Print nothing except the lines of the listing below from the line with "(** Linking the" to the line with "mret 0) w Q.", each exactly as written, both ends included.

::::

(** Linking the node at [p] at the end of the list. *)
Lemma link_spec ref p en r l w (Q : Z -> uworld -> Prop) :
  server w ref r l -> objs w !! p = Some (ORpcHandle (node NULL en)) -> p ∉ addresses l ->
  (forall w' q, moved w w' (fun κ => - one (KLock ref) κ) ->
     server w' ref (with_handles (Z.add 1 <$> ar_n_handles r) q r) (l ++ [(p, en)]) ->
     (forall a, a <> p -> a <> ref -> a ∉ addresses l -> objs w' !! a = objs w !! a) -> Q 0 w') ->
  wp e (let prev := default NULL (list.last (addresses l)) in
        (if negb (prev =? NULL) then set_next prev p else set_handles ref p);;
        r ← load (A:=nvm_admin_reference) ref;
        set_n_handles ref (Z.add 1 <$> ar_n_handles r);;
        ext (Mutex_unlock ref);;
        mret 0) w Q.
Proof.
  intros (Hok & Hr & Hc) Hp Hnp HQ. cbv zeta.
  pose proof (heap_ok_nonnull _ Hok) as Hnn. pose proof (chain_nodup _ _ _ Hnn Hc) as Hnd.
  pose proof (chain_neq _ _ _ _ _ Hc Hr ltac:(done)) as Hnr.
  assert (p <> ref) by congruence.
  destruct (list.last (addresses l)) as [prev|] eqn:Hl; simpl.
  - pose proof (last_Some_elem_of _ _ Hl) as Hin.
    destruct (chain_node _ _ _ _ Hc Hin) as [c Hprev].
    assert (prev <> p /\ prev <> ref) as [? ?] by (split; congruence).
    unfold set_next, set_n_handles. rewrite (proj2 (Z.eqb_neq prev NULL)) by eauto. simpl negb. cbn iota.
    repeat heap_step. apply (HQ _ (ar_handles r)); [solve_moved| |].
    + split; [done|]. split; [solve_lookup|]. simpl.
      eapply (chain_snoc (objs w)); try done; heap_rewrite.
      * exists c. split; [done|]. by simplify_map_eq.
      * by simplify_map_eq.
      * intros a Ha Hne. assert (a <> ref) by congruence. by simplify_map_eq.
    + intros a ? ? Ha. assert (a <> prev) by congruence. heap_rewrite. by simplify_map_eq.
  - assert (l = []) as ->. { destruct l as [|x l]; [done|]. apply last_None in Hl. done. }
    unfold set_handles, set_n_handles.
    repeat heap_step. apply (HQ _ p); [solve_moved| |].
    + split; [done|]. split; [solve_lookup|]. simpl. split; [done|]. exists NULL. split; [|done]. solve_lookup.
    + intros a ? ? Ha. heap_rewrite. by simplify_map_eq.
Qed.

::::

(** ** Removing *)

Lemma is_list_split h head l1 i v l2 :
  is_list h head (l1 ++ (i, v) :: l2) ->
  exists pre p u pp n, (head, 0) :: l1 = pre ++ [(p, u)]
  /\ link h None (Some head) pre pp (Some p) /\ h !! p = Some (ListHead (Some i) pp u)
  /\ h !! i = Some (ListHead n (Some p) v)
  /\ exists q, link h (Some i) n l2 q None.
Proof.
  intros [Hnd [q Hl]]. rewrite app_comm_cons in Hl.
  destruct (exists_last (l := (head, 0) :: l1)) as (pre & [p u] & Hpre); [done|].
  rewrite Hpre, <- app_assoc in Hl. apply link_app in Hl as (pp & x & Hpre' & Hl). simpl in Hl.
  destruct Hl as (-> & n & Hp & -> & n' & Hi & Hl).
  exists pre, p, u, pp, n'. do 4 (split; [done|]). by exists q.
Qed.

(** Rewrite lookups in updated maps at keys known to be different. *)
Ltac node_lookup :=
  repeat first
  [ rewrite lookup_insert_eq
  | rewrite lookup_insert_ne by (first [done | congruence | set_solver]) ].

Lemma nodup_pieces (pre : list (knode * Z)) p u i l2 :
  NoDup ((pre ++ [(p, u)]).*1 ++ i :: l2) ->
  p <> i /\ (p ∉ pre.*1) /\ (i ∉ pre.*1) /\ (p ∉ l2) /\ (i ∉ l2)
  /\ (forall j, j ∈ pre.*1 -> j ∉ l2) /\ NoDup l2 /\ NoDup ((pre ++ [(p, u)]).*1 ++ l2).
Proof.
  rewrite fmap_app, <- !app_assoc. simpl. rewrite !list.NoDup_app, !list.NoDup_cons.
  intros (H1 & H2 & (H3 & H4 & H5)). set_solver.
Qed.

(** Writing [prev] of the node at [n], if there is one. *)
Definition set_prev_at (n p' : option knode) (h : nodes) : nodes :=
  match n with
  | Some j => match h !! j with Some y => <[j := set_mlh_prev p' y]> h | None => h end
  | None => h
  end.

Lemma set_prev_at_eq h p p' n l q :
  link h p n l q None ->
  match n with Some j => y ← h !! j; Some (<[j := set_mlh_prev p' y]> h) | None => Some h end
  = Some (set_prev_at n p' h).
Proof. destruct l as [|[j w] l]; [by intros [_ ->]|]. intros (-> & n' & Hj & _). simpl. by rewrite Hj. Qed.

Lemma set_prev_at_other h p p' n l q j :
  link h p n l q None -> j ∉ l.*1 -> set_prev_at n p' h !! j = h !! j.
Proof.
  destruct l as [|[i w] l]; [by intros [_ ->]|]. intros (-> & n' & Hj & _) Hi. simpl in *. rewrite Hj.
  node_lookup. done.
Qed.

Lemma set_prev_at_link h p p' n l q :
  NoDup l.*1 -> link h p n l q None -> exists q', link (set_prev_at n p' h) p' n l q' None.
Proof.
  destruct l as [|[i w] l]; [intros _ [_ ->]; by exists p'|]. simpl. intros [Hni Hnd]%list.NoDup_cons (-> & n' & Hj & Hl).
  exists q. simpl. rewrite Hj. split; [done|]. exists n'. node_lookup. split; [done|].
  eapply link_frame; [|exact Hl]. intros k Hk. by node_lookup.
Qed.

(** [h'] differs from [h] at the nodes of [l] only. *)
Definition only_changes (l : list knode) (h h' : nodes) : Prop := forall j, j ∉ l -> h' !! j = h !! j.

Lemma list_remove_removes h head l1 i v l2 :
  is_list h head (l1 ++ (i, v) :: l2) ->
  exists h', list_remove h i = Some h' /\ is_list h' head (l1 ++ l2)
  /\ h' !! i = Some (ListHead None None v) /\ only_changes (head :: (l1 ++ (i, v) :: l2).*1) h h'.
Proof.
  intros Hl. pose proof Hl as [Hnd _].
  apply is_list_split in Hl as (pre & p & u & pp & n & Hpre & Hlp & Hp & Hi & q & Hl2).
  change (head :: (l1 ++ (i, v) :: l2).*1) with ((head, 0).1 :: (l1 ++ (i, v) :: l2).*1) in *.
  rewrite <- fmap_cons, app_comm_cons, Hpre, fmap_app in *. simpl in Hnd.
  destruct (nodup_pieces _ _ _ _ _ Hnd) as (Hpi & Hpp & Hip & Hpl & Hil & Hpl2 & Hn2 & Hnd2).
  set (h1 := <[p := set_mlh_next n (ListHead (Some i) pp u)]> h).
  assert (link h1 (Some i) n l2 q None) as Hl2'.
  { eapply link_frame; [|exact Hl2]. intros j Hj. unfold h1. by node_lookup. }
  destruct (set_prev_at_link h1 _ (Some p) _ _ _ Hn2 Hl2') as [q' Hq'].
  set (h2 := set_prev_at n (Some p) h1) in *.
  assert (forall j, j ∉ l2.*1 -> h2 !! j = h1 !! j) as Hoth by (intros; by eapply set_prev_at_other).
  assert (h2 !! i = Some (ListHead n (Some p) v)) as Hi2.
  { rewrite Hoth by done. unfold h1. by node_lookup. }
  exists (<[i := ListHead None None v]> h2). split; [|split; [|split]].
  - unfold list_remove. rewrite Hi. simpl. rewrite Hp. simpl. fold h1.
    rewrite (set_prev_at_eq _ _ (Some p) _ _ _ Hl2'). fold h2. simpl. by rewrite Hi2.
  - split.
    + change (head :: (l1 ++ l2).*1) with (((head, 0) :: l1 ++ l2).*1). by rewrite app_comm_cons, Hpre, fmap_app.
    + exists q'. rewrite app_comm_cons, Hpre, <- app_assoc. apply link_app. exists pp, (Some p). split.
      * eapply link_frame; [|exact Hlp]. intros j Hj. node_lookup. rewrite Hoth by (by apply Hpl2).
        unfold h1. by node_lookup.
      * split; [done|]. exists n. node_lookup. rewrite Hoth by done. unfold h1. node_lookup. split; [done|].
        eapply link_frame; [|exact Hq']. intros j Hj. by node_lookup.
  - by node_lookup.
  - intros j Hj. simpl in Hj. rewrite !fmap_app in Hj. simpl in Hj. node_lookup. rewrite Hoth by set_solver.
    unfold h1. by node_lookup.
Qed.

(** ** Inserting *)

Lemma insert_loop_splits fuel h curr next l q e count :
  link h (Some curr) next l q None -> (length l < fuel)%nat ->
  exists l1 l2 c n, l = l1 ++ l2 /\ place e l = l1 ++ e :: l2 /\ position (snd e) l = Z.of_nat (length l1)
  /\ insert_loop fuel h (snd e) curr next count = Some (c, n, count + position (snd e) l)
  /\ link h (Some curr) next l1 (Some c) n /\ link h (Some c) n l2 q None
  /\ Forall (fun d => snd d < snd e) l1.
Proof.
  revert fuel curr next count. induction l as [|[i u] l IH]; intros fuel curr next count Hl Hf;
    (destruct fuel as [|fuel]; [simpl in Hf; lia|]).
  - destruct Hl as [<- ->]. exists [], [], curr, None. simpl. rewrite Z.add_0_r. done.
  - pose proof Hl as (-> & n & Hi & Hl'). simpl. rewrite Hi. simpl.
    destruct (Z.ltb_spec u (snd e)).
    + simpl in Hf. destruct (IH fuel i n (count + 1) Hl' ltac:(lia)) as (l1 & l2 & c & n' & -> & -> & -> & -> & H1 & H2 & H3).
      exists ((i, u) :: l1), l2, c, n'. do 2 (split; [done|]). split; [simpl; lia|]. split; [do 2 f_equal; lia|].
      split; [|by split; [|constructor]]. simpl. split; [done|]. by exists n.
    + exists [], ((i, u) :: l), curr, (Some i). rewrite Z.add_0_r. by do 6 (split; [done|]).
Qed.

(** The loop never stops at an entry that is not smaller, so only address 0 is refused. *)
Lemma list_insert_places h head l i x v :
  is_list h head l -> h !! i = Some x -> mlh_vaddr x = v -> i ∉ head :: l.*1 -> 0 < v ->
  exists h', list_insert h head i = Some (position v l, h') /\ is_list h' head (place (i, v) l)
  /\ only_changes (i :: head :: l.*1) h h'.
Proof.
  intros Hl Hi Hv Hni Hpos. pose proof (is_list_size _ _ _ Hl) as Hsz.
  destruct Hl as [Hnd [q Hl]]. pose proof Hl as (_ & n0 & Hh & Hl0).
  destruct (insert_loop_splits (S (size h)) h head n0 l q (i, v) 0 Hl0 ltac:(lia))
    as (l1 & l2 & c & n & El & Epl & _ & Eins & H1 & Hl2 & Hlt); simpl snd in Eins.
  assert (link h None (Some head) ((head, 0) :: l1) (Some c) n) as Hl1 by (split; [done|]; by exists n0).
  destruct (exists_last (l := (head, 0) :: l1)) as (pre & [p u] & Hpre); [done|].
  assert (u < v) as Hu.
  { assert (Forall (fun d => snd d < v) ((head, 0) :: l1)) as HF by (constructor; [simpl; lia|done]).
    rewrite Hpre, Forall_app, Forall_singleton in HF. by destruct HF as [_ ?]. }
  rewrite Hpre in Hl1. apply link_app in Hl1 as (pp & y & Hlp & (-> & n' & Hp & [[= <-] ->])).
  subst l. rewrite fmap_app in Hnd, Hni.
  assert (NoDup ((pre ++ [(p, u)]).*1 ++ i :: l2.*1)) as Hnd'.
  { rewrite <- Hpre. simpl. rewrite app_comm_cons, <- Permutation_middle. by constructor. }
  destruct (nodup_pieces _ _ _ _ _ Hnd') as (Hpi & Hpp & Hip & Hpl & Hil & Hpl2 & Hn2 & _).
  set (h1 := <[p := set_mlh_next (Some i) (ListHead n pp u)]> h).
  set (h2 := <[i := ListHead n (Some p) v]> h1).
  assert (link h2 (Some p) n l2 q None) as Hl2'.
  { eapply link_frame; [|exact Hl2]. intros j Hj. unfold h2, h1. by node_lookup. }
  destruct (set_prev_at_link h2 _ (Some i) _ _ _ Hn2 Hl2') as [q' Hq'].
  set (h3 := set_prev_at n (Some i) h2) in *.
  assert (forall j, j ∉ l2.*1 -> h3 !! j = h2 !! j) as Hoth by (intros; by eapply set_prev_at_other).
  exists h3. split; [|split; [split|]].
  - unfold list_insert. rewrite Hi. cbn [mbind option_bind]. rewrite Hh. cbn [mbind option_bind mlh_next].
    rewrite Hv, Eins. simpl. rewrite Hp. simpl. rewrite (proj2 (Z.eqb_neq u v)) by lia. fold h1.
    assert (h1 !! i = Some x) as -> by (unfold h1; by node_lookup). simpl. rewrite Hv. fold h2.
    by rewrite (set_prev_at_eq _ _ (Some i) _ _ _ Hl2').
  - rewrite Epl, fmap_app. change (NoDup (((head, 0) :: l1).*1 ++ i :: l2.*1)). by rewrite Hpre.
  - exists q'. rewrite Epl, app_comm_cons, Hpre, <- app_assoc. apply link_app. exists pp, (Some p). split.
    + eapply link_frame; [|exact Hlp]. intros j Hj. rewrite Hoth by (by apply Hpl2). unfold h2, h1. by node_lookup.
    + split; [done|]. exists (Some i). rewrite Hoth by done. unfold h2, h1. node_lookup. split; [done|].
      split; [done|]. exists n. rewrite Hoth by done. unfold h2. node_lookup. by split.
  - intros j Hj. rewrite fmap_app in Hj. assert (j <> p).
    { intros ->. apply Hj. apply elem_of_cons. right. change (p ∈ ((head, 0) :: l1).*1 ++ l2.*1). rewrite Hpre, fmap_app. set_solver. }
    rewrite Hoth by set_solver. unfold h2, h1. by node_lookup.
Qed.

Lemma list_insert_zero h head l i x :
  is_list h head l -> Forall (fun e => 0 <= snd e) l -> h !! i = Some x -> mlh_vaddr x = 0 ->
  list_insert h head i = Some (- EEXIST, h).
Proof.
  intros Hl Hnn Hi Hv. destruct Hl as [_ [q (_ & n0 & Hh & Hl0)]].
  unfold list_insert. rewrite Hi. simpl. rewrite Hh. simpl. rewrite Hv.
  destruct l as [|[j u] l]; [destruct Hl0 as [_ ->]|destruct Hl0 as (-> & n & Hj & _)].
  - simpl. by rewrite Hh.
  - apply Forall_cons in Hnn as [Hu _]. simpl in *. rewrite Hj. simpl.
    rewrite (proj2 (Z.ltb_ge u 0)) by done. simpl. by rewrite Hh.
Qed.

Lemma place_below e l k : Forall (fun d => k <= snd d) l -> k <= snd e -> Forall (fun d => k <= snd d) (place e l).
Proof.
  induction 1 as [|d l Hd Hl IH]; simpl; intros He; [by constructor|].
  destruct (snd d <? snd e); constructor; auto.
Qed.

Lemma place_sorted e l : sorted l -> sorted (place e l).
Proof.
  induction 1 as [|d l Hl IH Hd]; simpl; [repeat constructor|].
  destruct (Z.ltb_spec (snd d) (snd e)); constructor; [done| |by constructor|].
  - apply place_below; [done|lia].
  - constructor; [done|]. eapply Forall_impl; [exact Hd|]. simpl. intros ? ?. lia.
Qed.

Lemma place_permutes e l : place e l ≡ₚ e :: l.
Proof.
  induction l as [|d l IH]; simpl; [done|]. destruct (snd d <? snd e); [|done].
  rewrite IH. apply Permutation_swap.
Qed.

::::

§ **Answer for the task**:
(** Linking the node at [p] at the end of the list. *)
Lemma link_spec ref p en r l w (Q : Z -> uworld -> Prop) :
  server w ref r l -> objs w !! p = Some (ORpcHandle (node NULL en)) -> p ∉ addresses l ->
  (forall w' q, moved w w' (fun κ => - one (KLock ref) κ) ->
     server w' ref (with_handles (Z.add 1 <$> ar_n_handles r) q r) (l ++ [(p, en)]) ->
     (forall a, a <> p -> a <> ref -> a ∉ addresses l -> objs w' !! a = objs w !! a) -> Q 0 w') ->
  wp e (let prev := default NULL (list.last (addresses l)) in
        (if negb (prev =? NULL) then set_next prev p else set_handles ref p);;
        r ← load (A:=nvm_admin_reference) ref;
        set_n_handles ref (Z.add 1 <$> ar_n_handles r);;
        ext (Mutex_unlock ref);;
        mret 0) w Q.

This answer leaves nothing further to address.